- **Task instructions**
From the line containing "unfold is_cluster. lia." to the final line of the entries, every line is to be reproduced exactly; no other line belongs in the output.
____ Listed entries
Fixpoint parse_value (fuel : nat) (s : string) : option (value * string) :=
  match fuel with
  | O => None
  | S fuel' =>
      match skip_ws s with
      | EmptyString => None
      | String c r =>
          if Ascii.eqb c "n" then expect "ull" r VNone
          else if Ascii.eqb c "t" then expect "rue" r (VBool true)
          else if Ascii.eqb c "f" then expect "alse" r (VBool false)
          else if Ascii.eqb c dquote then
            match read_string r with
            | Some (str, rest) => Some (VStr str, rest)
            | None => None
            end
          else if Ascii.eqb c "[" then
            match after_char "]" (skip_ws r) with
            | Some rest => Some (VList [], rest)
            | None =>
                match parse_items fuel' r with
                | Some (vs, rest) => Some (VList vs, rest)
                | None => None
                end
            end
          else if Ascii.eqb c "{" then
            match after_char "}" (skip_ws r) with
            | Some rest => Some (VDict [], rest)
            | None =>
                match parse_members fuel' r with
                | Some (ms, rest) =>
                    Some (VDict (fold_left (fun d m => dict_set (fst m) (snd m) d)
                                           ms []), rest)
                | None => None
                end
            end
          else
            match read_int (String c r) with
            | Some (n, rest) => Some (VInt n, rest)
            | None =>
                match read_float (String c r) with
                | Some (x, rest) => Some (VFloat x, rest)
                | None => None
                end
            end
      end
  end
with parse_items (fuel : nat) (s : string) : option (list value * string) :=
  match fuel with
  | O => None
  | S fuel' =>
      match parse_value fuel' s with
      | None => None
      | Some (v, r) =>
          match after_char "," (skip_ws r) with
          | Some r' =>
              match parse_items fuel' r' with
              | Some (vs, rest) => Some (v :: vs, rest)
              | None => None
              end
          | None =>
              match after_char "]" (skip_ws r) with
              | Some rest => Some ([v], rest)
              | None => None
              end
          end
      end
  end
with parse_members (fuel : nat) (s : string)
  : option (list (string * value) * string) :=
  match fuel with
  | O => None
  | S fuel' =>
      match after_char dquote (skip_ws s) with
      | None => None
      | Some r =>
          match read_string r with
          | None => None
          | Some (k, r1) =>
              match after_char ":" (skip_ws r1) with
              | None => None
              | Some r2 =>
                  match parse_value fuel' r2 with
                  | None => None
                  | Some (v, r3) =>
                      match after_char "," (skip_ws r3) with
                      | Some r4 =>
                          match parse_members fuel' r4 with
                          | Some (ms, rest) => Some ((k, v) :: ms, rest)
                          | None => None
                          end
                      | None =>
                          match after_char "}" (skip_ws r3) with
                          | Some rest => Some ([(k, v)], rest)
                          | None => None
                          end
                      end
                  end
              end
          end
      end
  end.
Lemma lift_Ok_inv {A} (r : res A) m a m' :
  lift r m = Ok a m' -> r = Val a /\ m' = m.
Proof.
  destruct r; cbn; intros H; inversion H; subst; auto.
Qed.

(** [preserves p c]: a run of [c] that returns leaves [p] of the state as
    it was *)
Definition preserves {A B} (p : Molecule -> B) (c : M A) : Prop :=
  forall m a m', c m = Ok a m' -> p m' = p m.

Lemma preserves_ret {A B} (p : Molecule -> B) (a : A) : preserves p (ret a).
Proof. intros m a' m' H. inversion H. reflexivity. Qed.

Lemma preserves_raise {A B} (p : Molecule -> B) (e : exn) :
  preserves p (@raise A e).
Proof. intros m a' m' H. discriminate H. Qed.

Lemma preserves_gets {A B} (p : Molecule -> B) (f : Molecule -> A) :
  preserves p (gets f).
Proof. intros m a' m' H. inversion H. reflexivity. Qed.

Lemma preserves_lift {A B} (p : Molecule -> B) (r : res A) : preserves p (lift r).
Proof. intros m a m' H. apply lift_Ok_inv in H. destruct H as [_ ->]. reflexivity. Qed.

Lemma preserves_modify {B} (p : Molecule -> B) (f : Molecule -> Molecule) :
  (forall s, p (f s) = p s) -> preserves p (modify f).
Proof. intros Hf m a m' H. inversion H. apply Hf. Qed.

Lemma preserves_bind {A B C} (p : Molecule -> C) (c : M A) (k : A -> M B) :
  preserves p c -> (forall a, preserves p (k a)) -> preserves p (bind c k).
Proof.
  intros Hc Hk m b m' H. apply bind_Ok_inv in H.
  destruct H as (a & m1 & H1 & H2).
  rewrite (Hk a _ _ _ H2). exact (Hc _ _ _ H1).
Qed.
(** [fail]. *)
Definition rb_fail (e : BootError) (s : RamBoot) : bool * RamBoot :=
  (false, mkRamBoot (rb_base s) (rb_wlen s) (rb_len s) (rb_header s) (rb_at s) (rb_crc s)
            (rb_done s) (Some e) (rb_mem s)).

Definition rb_begin (l : Z) (s : RamBoot) : bool * RamBoot :=
  let s := mkRamBoot (rb_base s) (rb_wlen s) l (rb_header s) (rb_at s) (rb_crc s)
             (rb_done s) (rb_error s) (rb_mem s) in
  if l <=? HEADER_LEN then rb_fail NotV4 s else (true, s).

(** The end of [block]: the payload's bytes stored ([self.at] is a u32). *)
Definition rb_store (payload : bytes) (s : RamBoot) : bool * RamBoot :=
  (true, mkRamBoot (rb_base s) (rb_wlen s) (rb_len s) (rb_header s)
           ((rb_at s + len payload) mod 2 ^ 32) (crc32_update payload (rb_crc s))
           (rb_done s) (rb_error s) (write_mem (rb_mem s) (rb_at s) payload)).

Definition rb_block (index : Z) (data : bytes) (s : RamBoot) : bool * RamBoot :=
  if index =? 0 then
    match Fw.parse data with
    | None => rb_fail NotV4 s
    | Some h =>
        if negb (size h + HEADER_LEN =? rb_len s) then rb_fail SizeMismatch s
        else match Fw.check h (rb_base s) (rb_wlen s) with
        | Some e => rb_fail (Image e) s
        | None =>
            match check_stage2 h with
            | Some e => rb_fail e s
            | None =>
                rb_store (drop (Z.to_nat HEADER_LEN) data)
                  (mkRamBoot (rb_base s) (rb_wlen s) (rb_len s) (Some h) (load_addr h) (rb_crc s)
                     (rb_done s) (rb_error s) (rb_mem s))
            end
        end
    end
  else rb_store data s.

Definition rb_finish (ok : bool) (s : RamBoot) : bool * RamBoot :=
  if negb ok then (true, s)
  else match rb_header s with
  | Some h =>
      if Z.lxor (rb_crc s) 0xFFFFFFFF =? crc32 h
      then (true, mkRamBoot (rb_base s) (rb_wlen s) (rb_len s) (rb_header s) (rb_at s) (rb_crc s)
                    true (rb_error s) (rb_mem s))
      else rb_fail CrcError s
  | None => rb_fail CrcError s
  end.

#[export] Instance RamBoot_sink : UploadSink RamBoot := {
  sink_begin := rb_begin; sink_block := rb_block; sink_finish := rb_finish
}.

(** [RamBoot::header]: what to start, once every byte has arrived with the header's CRC. *)
Definition rb_started (s : RamBoot) : option ImageHeader := if rb_done s then rb_header s else None.

(** ** firmware/stage2/src/cmds.rs *)

Record Scratch := mkScratch { sc_mem : memory }.

Definition SCRATCH : Z := XMEM_BASE.
Definition SCRATCH_BYTES : Z := STAGE2_BASE - XMEM_BASE.

#[export] Instance Scratch_sink : UploadSink Scratch := {
  sink_begin _ s := (true, s);
  sink_block index data s := (true, mkScratch (write_mem (sc_mem s) (SCRATCH + index * BLOCK) data));
  sink_finish _ s := (true, s)
}.

(** ** Memory *)

Lemma write_mem_nil m a : write_mem m a [] = m.
Proof.
  apply functional_extensionality. intros x. unfold write_mem. rewrite len_nil.
  by replace (_ && _) with false by lia.
Qed.

Lemma write_mem_app m a d e : write_mem (write_mem m a d) (a + len d) e = write_mem m a (d ++ e).
Proof.
  apply functional_extensionality. intros x. unfold write_mem. rewrite len_app.
  pose proof (len_nonneg d). pose proof (len_nonneg e).
  destruct (Z.lt_ge_cases x (a + len d)).
  - replace ((a + len d <=? x) && _) with false by lia.
    replace ((a <=? x) && (x <? a + len d)) with (a <=? x) by lia.
    replace ((a <=? x) && (x <? a + (len d + len e))) with (a <=? x) by lia.
    destruct (a <=? x) eqn:E; [|done]. rewrite app_nth1; [done|]. unfold len in *. lia.
  - replace ((a <=? x) && (x <? a + len d)) with false by lia.
    replace ((a + len d <=? x) && (x <? a + len d + len e))
      with ((a <=? x) && (x <? a + (len d + len e))) by lia.
    destruct (_ && _); [|done]. rewrite app_nth2 by (unfold len in *; lia). f_equal. unfold len in *. lia.
Qed.

(** Reading back what was written. *)
Lemma write_mem_read m a d i :
  0 <= i < len d -> write_mem m a d (a + i) = nth (Z.to_nat i) d x00.
Proof.
  intros. unfold write_mem. replace (_ && _) with true by lia. f_equal. lia.
Qed.

(** ** Storing a file *)

Lemma take_512_rest (d : bytes) : drop (Z.to_nat 512) d <> [] -> len (take (Z.to_nat 512) d) = 512.
Proof.
  intros Hd. rewrite len_take. destruct (Z.le_gt_cases 512 (len d)); [lia|].
  exfalso. apply Hd, drop_ge. unfold len in *. lia.
Qed.

Lemma scratch_store i d m :
  store_blocks i (chunks 512 d) (mkScratch m) = (None, mkScratch (write_mem m (SCRATCH + i * BLOCK) d)).
Proof.
  revert i m. induction d as [|d Hd IH] using (chunk_ind 512 ltac:(lia)); intros i m.
  - by rewrite write_mem_nil.
  - rewrite chunks_step by (done || lia). cbn [store_blocks sink_block Scratch_sink sc_mem].
    rewrite IH. do 2 f_equal. rewrite <- (take_drop (Z.to_nat 512) d) at 3.
    destruct (decide (drop (Z.to_nat 512) d = [])) as [->|Hr].
    + by rewrite write_mem_nil, app_nil_r.
    + rewrite <- write_mem_app, take_512_rest by done. f_equal. unfold BLOCK. lia.
Qed.

(** The RAM boot's state after [payload] has gone on to memory. *)
Definition rb_stored (payload : bytes) (s : RamBoot) : RamBoot :=
  mkRamBoot (rb_base s) (rb_wlen s) (rb_len s) (rb_header s)
    ((rb_at s + len payload) mod 2 ^ 32) (crc32_update payload (rb_crc s))
    (rb_done s) (rb_error s) (write_mem (rb_mem s) (rb_at s) payload).

Lemma rb_stored_nil s : 0 <= rb_at s < 2 ^ 32 -> rb_stored [] s = s.
Proof.
  intros H. destruct s. unfold rb_stored. cbn in *. rewrite write_mem_nil, len_nil, Z.add_0_r, Z.mod_small by done.
  done.
Qed.

Lemma rb_stored_app d e s :
  0 <= rb_at s -> rb_at s + len d < 2 ^ 32 -> rb_stored e (rb_stored d s) = rb_stored (d ++ e) s.
Proof.
  intros H0 H. pose proof (len_nonneg d). unfold rb_stored.
  cbn [rb_base rb_wlen rb_len rb_header rb_at rb_crc rb_done rb_error rb_mem].
  rewrite (Z.mod_small (rb_at s + len d)), write_mem_app, crc32_update_app, len_app by lia.
  by rewrite Z.add_assoc.
Qed.

(** The blocks after the first. *)
Lemma ram_boot_store i d s :
  0 < i -> 0 <= rb_at s -> rb_at s + len d < 2 ^ 32 ->
  store_blocks i (chunks 512 d) s = (None, rb_stored d s).
Proof.
  revert i s. induction d as [|d Hd IH] using (chunk_ind 512 ltac:(lia)); intros i s Hi H0 Hl.
  - rewrite rb_stored_nil by (rewrite len_nil in Hl; lia). done.
  - rewrite chunks_step by (done || lia). cbn [store_blocks sink_block RamBoot_sink].
    unfold rb_block. replace (i =? 0) with false by lia. unfold rb_store. fold (rb_stored (take (Z.to_nat 512) d) s).
    pose proof (len_take (Z.to_nat 512) d). pose proof (len_drop (Z.to_nat 512) d).
    pose proof (len_nonneg d).
    assert (len d = len (take (Z.to_nat 512) d) + len (drop (Z.to_nat 512) d)) by lia.
    rewrite IH; cbn [rb_stored rb_at]; rewrite ?(Z.mod_small (rb_at s + len (take _ _))) by lia; try lia.
    by rewrite rb_stored_app, take_drop by lia.
Qed.
(* ===== verification/FatRead.v ===== *)
(** * Card images read back

    The firmware's reader on the host's images: every file [build_fat32_image] was given is
    found at its path and read back byte for byte. First over any device that shows the plan's
    tables, then on the rendered image itself. *)
From S2P Require Import Prelude Header Image Text FatImage FatPlan FatReader.

#[local] Set Warnings "-register-all".

(** ** Bytes at offsets *)

Lemma slice_slice {A} (l : list A) a i j :
  0 <= a -> 0 <= i <= j -> slice (drop (Z.to_nat a) l) i j = slice l (a + i) (a + j).
Proof. intros. unfold slice. rewrite drop_drop. f_equal; [lia|]. f_equal. lia. Qed.

Lemma slice_full_step {A} (l : list A) i j k :
  0 <= i <= j -> j <= k -> slice l i k = slice l i j ++ slice l j k.
Proof. apply slice_add. Qed.

Lemma chunks_app {A} n (l k : list A) :
  0 < n -> len l mod n = 0 -> chunks n (l ++ k) = chunks n l ++ chunks n k.
Proof.
  intros Hn. induction l as [|l Hl IH] using (chunk_ind n Hn); intros Hm; [done|].
  assert (0 < len l) as Hpos by (destruct l; [done|]; rewrite len_cons; pose proof (len_nonneg l); lia).
  assert (n <= len l) as Hle.
  { apply Z.nlt_ge. intros Hlt. rewrite Z.mod_small in Hm; lia. }
  rewrite (chunks_step n (l ++ k)), (chunks_step n l) by (done || by destruct l).
  rewrite take_app_le, drop_app_le by (unfold len in *; lia). simpl. f_equal.
  apply IH. rewrite len_drop, Z2Nat.id, Z.max_r by lia.
  replace (len l - n) with (len l + (-1) * n) by lia. by rewrite Z.mod_add by lia.
Qed.

Lemma chunks_concat {A} n (es : list (list A)) :
  0 < n -> Forall (fun e => len e = n) es -> chunks n (concat es) = es.
Proof.
  intros Hn. induction 1 as [|e es He Hes IH]; [done|]. simpl.
  assert (len e mod n = 0) by (rewrite He; apply Z.mod_same; lia).
  rewrite chunks_app, IH by done.
  rewrite chunks_step; [|done|intros ->; rewrite len_nil in He; lia].
  unfold len in He. by rewrite take_ge, drop_ge by lia.
Qed.

Lemma len_concat {A} n (es : list (list A)) :
  Forall (fun e => len e = n) es -> len (concat es) = n * len es.
Proof.
  induction 1 as [|e es He Hes IH]; [unfold len; simpl; lia|]. simpl. rewrite len_app, IH, He, len_cons. lia.
Qed.

(** ** A device that shows the tables *)

Section Reading.
Variable dev : Z -> option bytes.
Variables (v : Volume) (cb : Z) (st : fat_state).
#[local] Abbreviation shift := (cluster_shift v).
Hypothesis Hshift : 0 <= shift.
Hypothesis Hcb : cb = 512 * 2 ^ shift.

(** The FAT's entries and the clusters' sectors, where the reader looks for them. *)
Record shows : Prop := {
  shows_fat c x : 2 <= c -> fat_at st c = Some x -> 0 <= x < 2 ^ 28 -> vol_fat_entry dev v c = Good x;
  shows_data c d s : fs_data st !! c = Some d -> 0 <= s < 2 ^ shift ->
    dev (cluster_lba v c + s) = Some (slice (ljust d cb x00) (s * 512) ((s + 1) * 512));
  shows_end : len (fs_fat st) <= cluster_end v < EOC_MIN
}.
Hypothesis Hshows : shows.

Lemma cb_pos : 512 <= cb.
Proof. rewrite Hcb. pose proof (Z.pow_pos_nonneg 2 shift). lia. Qed.

Lemma sectors_nat : Z.of_nat (Z.to_nat (Z.shiftl 1 shift)) = 2 ^ shift.
Proof. rewrite Z.shiftl_1_l. pose proof (Z.pow_pos_nonneg 2 shift). lia. Qed.

Lemma fat_at_cluster c x : 2 <= c -> fat_at st c = Some x -> is_cluster v c = true.
Proof.
  intros Hc Hx. apply fat_at_lt in Hx; [|lia]. pose proof (shows_end Hshows).
  unfold is_cluster. lia.
Qed.

Lemma next_end c : 2 <= c -> fat_at st c = Some FAT_EOC -> next_cluster dev v c = Good None.
Proof.
  intros Hc Hx. unfold next_cluster. rewrite (shows_fat Hshows c FAT_EOC) by (unfold FAT_EOC in *; done || lia).
  done.
Qed.

Lemma next_link c c' x :
  2 <= c -> 2 <= c' -> fat_at st c = Some c' -> fat_at st c' = Some x -> next_cluster dev v c = Good (Some c').
Proof.
  intros Hc Hc' Hx Hx'. pose proof (fat_at_cluster c' x Hc' Hx') as Hi. unfold next_cluster.
  pose proof (shows_end Hshows). unfold is_cluster, EOC_MIN in *.
  rewrite (shows_fat Hshows c c') by (done || lia). cbn [mbind fres_bind].
  unfold EOC_MIN. replace (0x0FFFFFF8 <=? c') with false by lia.
  unfold is_cluster. by rewrite Hi.
Qed.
________
- **Output**
  unfold is_cluster. lia.
Qed.

Lemma next_end c : 2 <= c -> fat_at st c = Some FAT_EOC -> next_cluster dev v c = Good None.
Proof.
  intros Hc Hx. unfold next_cluster. rewrite (shows_fat Hshows c FAT_EOC) by (unfold FAT_EOC in *; done || lia).
  done.
Qed.

Lemma next_link c c' x :
  2 <= c -> 2 <= c' -> fat_at st c = Some c' -> fat_at st c' = Some x -> next_cluster dev v c = Good (Some c').
Proof.
  intros Hc Hc' Hx Hx'. pose proof (fat_at_cluster c' x Hc' Hx') as Hi. unfold next_cluster.
  pose proof (shows_end Hshows). unfold is_cluster, EOC_MIN in *.
  rewrite (shows_fat Hshows c c') by (done || lia). cbn [mbind fres_bind].
  unfold EOC_MIN. replace (0x0FFFFFF8 <=? c') with false by lia.
  unfold is_cluster. by rewrite Hi.
Qed.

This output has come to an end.